> [What this task involves]: Transcribe exactly everything in the data below from the line containing "protoOffsets ← trigger" down to the line containing "call (remote (RCommitOffset", both lines included and nothing further.

=== Section Start ===

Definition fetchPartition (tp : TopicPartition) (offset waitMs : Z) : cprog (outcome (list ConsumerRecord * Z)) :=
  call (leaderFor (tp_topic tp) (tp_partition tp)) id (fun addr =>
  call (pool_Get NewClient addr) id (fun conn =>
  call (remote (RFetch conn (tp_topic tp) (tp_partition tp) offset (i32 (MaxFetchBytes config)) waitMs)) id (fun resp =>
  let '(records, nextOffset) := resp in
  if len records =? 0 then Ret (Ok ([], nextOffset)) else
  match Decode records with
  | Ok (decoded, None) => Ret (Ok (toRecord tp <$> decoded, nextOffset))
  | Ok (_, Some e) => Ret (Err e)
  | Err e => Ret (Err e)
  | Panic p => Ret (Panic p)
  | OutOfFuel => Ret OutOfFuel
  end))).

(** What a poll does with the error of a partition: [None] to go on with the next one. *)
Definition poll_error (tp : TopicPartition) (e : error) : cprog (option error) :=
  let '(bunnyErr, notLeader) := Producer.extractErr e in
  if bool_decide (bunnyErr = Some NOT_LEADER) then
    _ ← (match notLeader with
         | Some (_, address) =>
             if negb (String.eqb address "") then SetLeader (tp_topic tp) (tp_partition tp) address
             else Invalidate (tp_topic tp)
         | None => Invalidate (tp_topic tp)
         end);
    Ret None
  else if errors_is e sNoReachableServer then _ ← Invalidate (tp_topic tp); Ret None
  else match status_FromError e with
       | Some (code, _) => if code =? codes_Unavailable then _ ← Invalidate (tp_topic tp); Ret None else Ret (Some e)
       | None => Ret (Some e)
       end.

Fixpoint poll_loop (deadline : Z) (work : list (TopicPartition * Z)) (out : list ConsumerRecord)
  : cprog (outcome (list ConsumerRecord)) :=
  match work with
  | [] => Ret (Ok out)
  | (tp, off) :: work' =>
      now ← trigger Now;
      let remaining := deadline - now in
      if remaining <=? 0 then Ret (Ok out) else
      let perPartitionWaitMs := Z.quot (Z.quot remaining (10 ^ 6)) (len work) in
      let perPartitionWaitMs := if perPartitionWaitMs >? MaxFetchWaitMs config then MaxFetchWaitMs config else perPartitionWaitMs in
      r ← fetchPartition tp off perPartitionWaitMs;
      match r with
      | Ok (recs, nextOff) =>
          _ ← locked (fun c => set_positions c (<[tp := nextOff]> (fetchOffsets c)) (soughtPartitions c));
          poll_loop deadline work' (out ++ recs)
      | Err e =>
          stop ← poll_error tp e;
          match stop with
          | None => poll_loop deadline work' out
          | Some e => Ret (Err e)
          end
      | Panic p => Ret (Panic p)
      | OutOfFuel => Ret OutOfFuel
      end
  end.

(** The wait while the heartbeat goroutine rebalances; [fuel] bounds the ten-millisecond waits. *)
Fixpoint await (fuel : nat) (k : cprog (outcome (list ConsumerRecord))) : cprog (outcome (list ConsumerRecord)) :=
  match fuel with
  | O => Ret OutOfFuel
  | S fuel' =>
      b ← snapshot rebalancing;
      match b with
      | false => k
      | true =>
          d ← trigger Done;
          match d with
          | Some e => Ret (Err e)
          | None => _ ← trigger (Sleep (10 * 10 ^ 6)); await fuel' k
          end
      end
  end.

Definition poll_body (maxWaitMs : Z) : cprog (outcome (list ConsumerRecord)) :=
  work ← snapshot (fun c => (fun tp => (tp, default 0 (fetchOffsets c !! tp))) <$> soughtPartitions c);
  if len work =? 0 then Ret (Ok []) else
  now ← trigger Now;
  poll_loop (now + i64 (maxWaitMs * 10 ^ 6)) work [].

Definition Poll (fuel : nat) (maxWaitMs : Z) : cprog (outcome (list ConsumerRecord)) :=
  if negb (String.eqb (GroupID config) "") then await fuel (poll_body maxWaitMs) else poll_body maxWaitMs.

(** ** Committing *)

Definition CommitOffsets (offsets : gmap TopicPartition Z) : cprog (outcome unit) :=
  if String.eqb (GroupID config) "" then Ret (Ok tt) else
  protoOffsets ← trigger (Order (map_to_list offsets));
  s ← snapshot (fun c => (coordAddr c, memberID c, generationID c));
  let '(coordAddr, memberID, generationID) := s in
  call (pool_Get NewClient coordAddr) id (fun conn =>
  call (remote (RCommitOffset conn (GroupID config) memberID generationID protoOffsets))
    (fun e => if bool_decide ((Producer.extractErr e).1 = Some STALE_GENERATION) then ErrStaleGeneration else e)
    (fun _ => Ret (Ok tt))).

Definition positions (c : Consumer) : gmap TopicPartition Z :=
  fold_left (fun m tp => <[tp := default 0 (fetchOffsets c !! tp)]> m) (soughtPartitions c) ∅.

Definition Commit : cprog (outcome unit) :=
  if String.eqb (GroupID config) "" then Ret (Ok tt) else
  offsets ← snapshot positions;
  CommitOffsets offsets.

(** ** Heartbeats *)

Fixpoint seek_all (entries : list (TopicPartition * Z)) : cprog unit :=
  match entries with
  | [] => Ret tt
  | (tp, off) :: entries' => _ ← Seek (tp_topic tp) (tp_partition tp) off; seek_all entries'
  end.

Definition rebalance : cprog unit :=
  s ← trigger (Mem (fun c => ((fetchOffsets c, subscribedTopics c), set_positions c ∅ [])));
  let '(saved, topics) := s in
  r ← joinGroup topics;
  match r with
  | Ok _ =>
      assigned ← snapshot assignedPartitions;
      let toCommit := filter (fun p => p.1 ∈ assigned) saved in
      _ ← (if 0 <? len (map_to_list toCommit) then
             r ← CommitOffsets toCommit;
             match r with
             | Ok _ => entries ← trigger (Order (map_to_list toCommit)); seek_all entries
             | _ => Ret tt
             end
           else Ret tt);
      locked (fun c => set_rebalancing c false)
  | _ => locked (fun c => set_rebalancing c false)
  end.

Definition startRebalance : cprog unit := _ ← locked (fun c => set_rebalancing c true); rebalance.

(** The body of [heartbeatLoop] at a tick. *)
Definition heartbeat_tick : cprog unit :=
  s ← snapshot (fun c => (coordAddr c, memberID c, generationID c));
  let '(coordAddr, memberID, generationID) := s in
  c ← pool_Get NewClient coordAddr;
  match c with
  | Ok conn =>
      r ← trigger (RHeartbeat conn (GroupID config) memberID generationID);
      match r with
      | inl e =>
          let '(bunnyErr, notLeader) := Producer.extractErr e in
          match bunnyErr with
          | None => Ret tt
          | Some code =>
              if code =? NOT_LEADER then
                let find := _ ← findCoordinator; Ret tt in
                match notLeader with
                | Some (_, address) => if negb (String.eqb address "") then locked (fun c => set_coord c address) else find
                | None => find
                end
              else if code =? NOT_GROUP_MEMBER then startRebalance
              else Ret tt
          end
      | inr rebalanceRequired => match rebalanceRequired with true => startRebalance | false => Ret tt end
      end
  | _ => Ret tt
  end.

=== Section End ===

> [The completed task]:
  protoOffsets ← trigger (Order (map_to_list offsets));
  s ← snapshot (fun c => (coordAddr c, memberID c, generationID c));
  let '(coordAddr, memberID, generationID) := s in
  call (pool_Get NewClient coordAddr) id (fun conn =>
  call (remote (RCommitOffset conn (GroupID config) memberID generationID protoOffsets))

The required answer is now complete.